Find the line containing "(** ** What a store promises *)" in the data below and repeat it, along with all later lines, exactly through the last one.

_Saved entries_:

● ● ● ● ●

Definition parse_csv (input : string) : list string :=
  List.filter (λ value, negb (is_empty value)) (trim <$> split "," input).

(** The environment: [get_var]. *)
Definition environment : Type := string → option string.

Definition env_number (parse : string → option Z) (get_var : environment) (key : string)
    : result DispatchError (option Z) :=
  match get_var key with
  | None => Ok None
  | Some value =>
      if is_blank value then Ok None
      else ok_or (DeConfig ("invalid env " +:+ key +:+ ": " +:+ value)) (Some <$> parse value)
  end.
Definition env_u32 : environment → string → result DispatchError (option Z) := env_number parse_u32.
Definition env_u64 : environment → string → result DispatchError (option Z) := env_number parse_u64.

Definition storage_from_env (get_var : environment) : result DispatchError StorageConfig :=
  read_connection ← ok_or (DeConfig "missing env GITTREE_STORAGE_READ_URL")
    (get_var "GITTREE_STORAGE_READ_URL");
  let write_connection := get_var "GITTREE_STORAGE_WRITE_URL" in
  max_connections ← env_u32 get_var "GITTREE_STORAGE_MAX_CONNECTIONS";
  min_connections ← env_u32 get_var "GITTREE_STORAGE_MIN_CONNECTIONS";
  idle_timeout_secs ← env_u64 get_var "GITTREE_STORAGE_IDLE_TIMEOUT_SECS";
  max_lifetime_secs ← env_u64 get_var "GITTREE_STORAGE_MAX_LIFETIME_SECS";
  let storage := mkStorageConfig read_connection write_connection (default 10%Z max_connections)
    (default 2%Z min_connections) idle_timeout_secs max_lifetime_secs
    (get_var "GITTREE_STORAGE_APP_NAME") in
  _ ← map_err (λ err, DeConfig (StorageError_display err)) (StorageConfig_validate storage);
  Ok storage.

Definition DispatchConfig_from_env_with (get_var : environment) : result DispatchError DispatchConfig :=
  let bind := default "127.0.0.1:8091" (get_var "GITTREE_DISPATCH_BIND") in
  admin_pubkey ← ok_or (DeConfig "missing env GITTREE_DISPATCH_ADMIN_PUBKEY")
    (get_var "GITTREE_DISPATCH_ADMIN_PUBKEY");
  let relay_urls := parse_csv (default "" (get_var "GITTREE_DISPATCH_RELAY_URLS")) in
  _ ← fail_if (is_nil relay_urls) (DeConfig "missing relay urls in GITTREE_DISPATCH_RELAY_URLS");
  storage ← storage_from_env get_var;
  Ok (mkDispatchConfig bind admin_pubkey relay_urls storage).

(** ** [ingest.rs] *)

Record RelayEventEnvelope := mkRelayEventEnvelope {
  env_id : string;
  env_pubkey : string;
  env_kind : Z;         (* u32 *)
  env_created_at : Z;   (* i64 *)
  env_content : string;
  env_tags : list (list string);
  env_relay_url : string
}.

Record DispatchFilterConfig := mkDispatchFilterConfig {
  df_admin_pubkey : string;
  df_relay_allowlist : list string
}.

Inductive IngestRejectReason :=
| WrongKind
| IrMissingPrefix
| MissingAdminTag
| RelayNotAllowed.

Definition has_admin_tag (event : RelayEventEnvelope) (admin_pubkey : string) : bool :=
  existsb (λ t, match t with
                | name :: value :: _ => (name == "p") && (value == admin_pubkey)
                | _ => false
                end) (env_tags event).
(* ===== verification/DispatchFacts.v ===== *)
(** * [DispatchFacts]: what control commands can and cannot do

    The theorems on [Dispatch], for every store that meets [CommandStoreLaws]
    and however its calls fail: the plan of a command says what it answers and
    writes, an execution carries out a prefix of its plan, once per event, and
    within what the actor may change; a stream of relay messages has the effect
    of its commands, and delivering it again has none. *)

From S2P Require Import Prelude RustStr CoreTypes Externals HexModel Nip34Common CommandCli.
From S2P Require Import Membership NostrAuth Database CommandState Dispatch.

(** ** What a store promises *)

Class CommandStoreLaws (S : Type) `{CommandStore S} := {
  stands : S → CommandView → Prop;
  insert_command_log_spec : ∀ r, realises stands (insert_command_log r) (log_insert r);
  update_command_log_outcome_spec : ∀ id status code message,
    realises stands (update_command_log_outcome id status code message)
      (λ v, (tt, log_outcome id status code message v));
  account_state_spec : ∀ p, realises stands (account_state p) (λ v, (cv_accounts v !! p, v));
  upsert_account_state_spec : ∀ r,
    realises stands (upsert_account_state r) (λ v, (tt, put_account r v));
  profile_state_spec : ∀ p, realises stands (profile_state p) (λ v, (cv_profiles v !! p, v));
  upsert_profile_state_spec : ∀ r,
    realises stands (upsert_profile_state r) (λ v, (tt, put_profile r v));
  repo_state_spec : ∀ o n, realises stands (repo_state o n) (λ v, (cv_repos v !! (o, n), v));
  upsert_repo_state_spec : ∀ r, realises stands (upsert_repo_state r) (λ v, (tt, put_repo r v));
  set_repo_maintainer_spec : ∀ r,
    realises stands (set_repo_maintainer r) (λ v, (tt, put_maintainer r v));
  list_active_spec : ∀ o n,
    realises stands (list_active_repo_maintainers o n) (λ v, (active_maintainers o n v, v))
}.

● ● ● ● ●

_TASK SOLUTION_:
(** ** What a store promises *)

Class CommandStoreLaws (S : Type) `{CommandStore S} := {
  stands : S → CommandView → Prop;
  insert_command_log_spec : ∀ r, realises stands (insert_command_log r) (log_insert r);
  update_command_log_outcome_spec : ∀ id status code message,
    realises stands (update_command_log_outcome id status code message)
      (λ v, (tt, log_outcome id status code message v));
  account_state_spec : ∀ p, realises stands (account_state p) (λ v, (cv_accounts v !! p, v));
  upsert_account_state_spec : ∀ r,
    realises stands (upsert_account_state r) (λ v, (tt, put_account r v));
  profile_state_spec : ∀ p, realises stands (profile_state p) (λ v, (cv_profiles v !! p, v));
  upsert_profile_state_spec : ∀ r,
    realises stands (upsert_profile_state r) (λ v, (tt, put_profile r v));
  repo_state_spec : ∀ o n, realises stands (repo_state o n) (λ v, (cv_repos v !! (o, n), v));
  upsert_repo_state_spec : ∀ r, realises stands (upsert_repo_state r) (λ v, (tt, put_repo r v));
  set_repo_maintainer_spec : ∀ r,
    realises stands (set_repo_maintainer r) (λ v, (tt, put_maintainer r v));
  list_active_spec : ∀ o n,
    realises stands (list_active_repo_maintainers o n) (λ v, (active_maintainers o n v, v))
}.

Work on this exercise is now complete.